# [Exercise objective]
No record may be left out; print them all verbatim.
Source material Start Marker
(* ===== verification/Paging.v ===== *)
(** * Keyset pages

    Lists are read page by page: a page holds the first rows after a position in the order of the
    list, one more row than the page is fetched to learn whether there is more, and the next
    position is that of the last row shown.  Following the positions lists every row once, in
    order. *)

From stdpp Require Import sorting.
From S2P Require Import Prelude.

Section Pages.
Context {A P : Type} (lt : A → A → Prop) (pos : A → P) (later : P → A → bool).

(** [rows] fetched after a position, the page they give and whether there is more *)
Definition page_of (limit : nat) (rows : list A) : list A * bool :=
  let fetched := firstn (limit + 1) rows in (firstn limit fetched, (limit <? length fetched)%nat).

Definition rows_after (s : list A) (after : option P) : list A :=
  match after with Some p => List.filter (later p) s | None => s end.

Definition page_next (page : list A * bool) : option P :=
  if page.2 then pos <$> last page.1 else None.

(** The rows a reader sees that follows the positions *)
Fixpoint follow (fuel : nat) (read : option P → list A * bool) (after : option P) : list A :=
  match fuel with
  | O => []
  | S fuel' =>
      let page := read after in
      page.1 ++ match page_next page with
                | Some p => follow fuel' read (Some p)
                | None => []
                end
  end.

Lemma page_of_eq limit rows : page_of limit rows = (firstn limit rows, (limit <? length rows)%nat).
Proof.
  unfold page_of. rewrite firstn_firstn, Nat.min_l, length_firstn by lia. f_equal.
  destruct (Nat.ltb_spec limit (length rows)); [apply Nat.ltb_lt|apply Nat.ltb_ge]; lia.
Qed.

Context `{!Transitive lt} (Hirr : ∀ x, ¬ lt x x) (Hlater : ∀ x y, later (pos x) y = true ↔ lt x y).
Context (Hmono : ∀ p x y, later p x = true → lt x y → later p y = true).

(** The rows after a row of a sorted list are the ones behind it. *)
Lemma filter_behind l1 x l2 :
  StronglySorted lt (l1 ++ x :: l2) → List.filter (later (pos x)) (l1 ++ x :: l2) = l2.
Proof using All.
  clear Hmono. intros Hs. apply StronglySorted_app in Hs as (Hlt & _ & Hs2). apply StronglySorted_cons in Hs2 as [Hx _].
  rewrite List.filter_app. cbn [List.filter].
  assert (List.filter (later (pos x)) l1 = []) as ->.
  { clear -Hlt Hlater Hirr Transitive0. assert (∀ y, y ∈ l1 → later (pos x) y = false) as H.
    { intros y Hy. apply not_true_iff_false. rewrite Hlater. intros H. apply (Hirr y). trans x; [|done].
      apply Hlt; [done|apply list_elem_of_here]. }
    induction l1 as [|y l1 IH]; [done|]. cbn. rewrite H by apply list_elem_of_here. apply IH.
    - intros; by apply Hlt; [apply list_elem_of_further|].
    - intros; by apply H, list_elem_of_further. }
  destruct (later (pos x) x) eqn:E; [by apply Hlater, Hirr in E|]. cbn. clear -Hx Hlater.
  induction l2 as [|y l2 IH]; [done|]. apply Forall_cons in Hx as [Hy Hx]. cbn.
  apply Hlater in Hy as ->. f_equal. auto.
Qed.

Lemma filter_StronglySorted (f : A → bool) s : StronglySorted lt s → StronglySorted lt (List.filter f s).
Proof using Type.
  clear. induction 1 as [|x l Hl IH Hx]; cbn; [constructor|]. destruct (f x); [|done].
  constructor; [done|]. rewrite Forall_forall in *. intros y Hy. apply Hx.
  rewrite list_elem_of_In in Hy |- *. by apply List.filter_In in Hy as [].
Qed.

Lemma rows_after_behind s after l1 x l2 :
  StronglySorted lt s → rows_after s after = l1 ++ x :: l2 → rows_after s (Some (pos x)) = l2.
Proof using All.
  intros Hs E. rewrite <- (filter_behind l1 x l2); cbn.
  - rewrite <- E. destruct after as [p|]; [|done]. cbn in *.
    assert (later p x = true) as Hx.
    { assert (x ∈ List.filter (later p) s) as Hin by (rewrite E; apply elem_of_app; right; apply list_elem_of_here).
      rewrite list_elem_of_In in Hin. by apply List.filter_In in Hin as []. }
    clear E Hs. induction s as [|y s IH]; [done|]. cbn. destruct (later (pos x) y) eqn:Ey.
    + rewrite (Hmono p x y Hx) by by apply Hlater. cbn. by rewrite Ey, IH.
    + destruct (later p y); cbn; [by rewrite Ey|done].
  - rewrite <- E. destruct after; [by apply filter_StronglySorted|done].
Qed.

(** Following the positions from anywhere reads the rest of the list. *)
Lemma follow_complete s limit read fuel after :
  StronglySorted lt s → (1 ≤ limit)%nat → (∀ a, read a = page_of limit (rows_after s a)) →
  (length (rows_after s after) < fuel)%nat → follow fuel read after = rows_after s after.
Proof using All.
  intros Hs Hl Hread. revert after. induction fuel as [|fuel IH]; intros after Hf; [lia|]. cbn [follow].
  rewrite Hread, page_of_eq. set (r := rows_after s after) in *. cbn [fst].
  unfold page_next. cbn [fst snd]. destruct (Nat.ltb_spec limit (length r)) as [Hlt|Hge].
  - destruct (exists_last (l := firstn limit r)) as (l1 & x & El).
    { intros E%(f_equal length). rewrite length_firstn in E. cbn in E. lia. }
    rewrite El, last_snoc. cbn [fmap option_fmap option_map].
    assert (r = l1 ++ x :: drop limit r) as Er.
    { rewrite <- (firstn_skipn limit r) at 1. rewrite El, <- app_assoc. done. }
    pose proof (rows_after_behind s after l1 x (drop limit r) Hs Er) as Hb. rewrite IH; rewrite Hb.
    + rewrite Er at 2. by rewrite <- app_assoc.
    + rewrite length_drop. lia.
  - rewrite app_nil_r. apply take_ge. lia.
Qed.
End Pages.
Source material End Marker
# [Solution to this task]
(* ===== verification/Paging.v ===== *)
(** * Keyset pages

    Lists are read page by page: a page holds the first rows after a position in the order of the
    list, one more row than the page is fetched to learn whether there is more, and the next
    position is that of the last row shown.  Following the positions lists every row once, in
    order. *)

From stdpp Require Import sorting.
From S2P Require Import Prelude.

Section Pages.
Context {A P : Type} (lt : A → A → Prop) (pos : A → P) (later : P → A → bool).

(** [rows] fetched after a position, the page they give and whether there is more *)
Definition page_of (limit : nat) (rows : list A) : list A * bool :=
  let fetched := firstn (limit + 1) rows in (firstn limit fetched, (limit <? length fetched)%nat).

Definition rows_after (s : list A) (after : option P) : list A :=
  match after with Some p => List.filter (later p) s | None => s end.

Definition page_next (page : list A * bool) : option P :=
  if page.2 then pos <$> last page.1 else None.

(** The rows a reader sees that follows the positions *)
Fixpoint follow (fuel : nat) (read : option P → list A * bool) (after : option P) : list A :=
  match fuel with
  | O => []
  | S fuel' =>
      let page := read after in
      page.1 ++ match page_next page with
                | Some p => follow fuel' read (Some p)
                | None => []
                end
  end.

Lemma page_of_eq limit rows : page_of limit rows = (firstn limit rows, (limit <? length rows)%nat).
Proof.
  unfold page_of. rewrite firstn_firstn, Nat.min_l, length_firstn by lia. f_equal.
  destruct (Nat.ltb_spec limit (length rows)); [apply Nat.ltb_lt|apply Nat.ltb_ge]; lia.
Qed.

Context `{!Transitive lt} (Hirr : ∀ x, ¬ lt x x) (Hlater : ∀ x y, later (pos x) y = true ↔ lt x y).
Context (Hmono : ∀ p x y, later p x = true → lt x y → later p y = true).

(** The rows after a row of a sorted list are the ones behind it. *)
Lemma filter_behind l1 x l2 :
  StronglySorted lt (l1 ++ x :: l2) → List.filter (later (pos x)) (l1 ++ x :: l2) = l2.
Proof using All.
  clear Hmono. intros Hs. apply StronglySorted_app in Hs as (Hlt & _ & Hs2). apply StronglySorted_cons in Hs2 as [Hx _].
  rewrite List.filter_app. cbn [List.filter].
  assert (List.filter (later (pos x)) l1 = []) as ->.
  { clear -Hlt Hlater Hirr Transitive0. assert (∀ y, y ∈ l1 → later (pos x) y = false) as H.
    { intros y Hy. apply not_true_iff_false. rewrite Hlater. intros H. apply (Hirr y). trans x; [|done].
      apply Hlt; [done|apply list_elem_of_here]. }
    induction l1 as [|y l1 IH]; [done|]. cbn. rewrite H by apply list_elem_of_here. apply IH.
    - intros; by apply Hlt; [apply list_elem_of_further|].
    - intros; by apply H, list_elem_of_further. }
  destruct (later (pos x) x) eqn:E; [by apply Hlater, Hirr in E|]. cbn. clear -Hx Hlater.
  induction l2 as [|y l2 IH]; [done|]. apply Forall_cons in Hx as [Hy Hx]. cbn.
  apply Hlater in Hy as ->. f_equal. auto.
Qed.

Lemma filter_StronglySorted (f : A → bool) s : StronglySorted lt s → StronglySorted lt (List.filter f s).
Proof using Type.
  clear. induction 1 as [|x l Hl IH Hx]; cbn; [constructor|]. destruct (f x); [|done].
  constructor; [done|]. rewrite Forall_forall in *. intros y Hy. apply Hx.
  rewrite list_elem_of_In in Hy |- *. by apply List.filter_In in Hy as [].
Qed.

Lemma rows_after_behind s after l1 x l2 :
  StronglySorted lt s → rows_after s after = l1 ++ x :: l2 → rows_after s (Some (pos x)) = l2.
Proof using All.
  intros Hs E. rewrite <- (filter_behind l1 x l2); cbn.
  - rewrite <- E. destruct after as [p|]; [|done]. cbn in *.
    assert (later p x = true) as Hx.
    { assert (x ∈ List.filter (later p) s) as Hin by (rewrite E; apply elem_of_app; right; apply list_elem_of_here).
      rewrite list_elem_of_In in Hin. by apply List.filter_In in Hin as []. }
    clear E Hs. induction s as [|y s IH]; [done|]. cbn. destruct (later (pos x) y) eqn:Ey.
    + rewrite (Hmono p x y Hx) by by apply Hlater. cbn. by rewrite Ey, IH.
    + destruct (later p y); cbn; [by rewrite Ey|done].
  - rewrite <- E. destruct after; [by apply filter_StronglySorted|done].
Qed.

(** Following the positions from anywhere reads the rest of the list. *)
Lemma follow_complete s limit read fuel after :
  StronglySorted lt s → (1 ≤ limit)%nat → (∀ a, read a = page_of limit (rows_after s a)) →
  (length (rows_after s after) < fuel)%nat → follow fuel read after = rows_after s after.
Proof using All.
  intros Hs Hl Hread. revert after. induction fuel as [|fuel IH]; intros after Hf; [lia|]. cbn [follow].
  rewrite Hread, page_of_eq. set (r := rows_after s after) in *. cbn [fst].
  unfold page_next. cbn [fst snd]. destruct (Nat.ltb_spec limit (length r)) as [Hlt|Hge].
  - destruct (exists_last (l := firstn limit r)) as (l1 & x & El).
    { intros E%(f_equal length). rewrite length_firstn in E. cbn in E. lia. }
    rewrite El, last_snoc. cbn [fmap option_fmap option_map].
    assert (r = l1 ++ x :: drop limit r) as Er.
    { rewrite <- (firstn_skipn limit r) at 1. rewrite El, <- app_assoc. done. }
    pose proof (rows_after_behind s after l1 x (drop limit r) Hs Er) as Hb. rewrite IH; rewrite Hb.
    + rewrite Er at 2. by rewrite <- app_assoc.
    + rewrite length_drop. lia.
  - rewrite app_nil_r. apply take_ge. lia.
Qed.
End Pages.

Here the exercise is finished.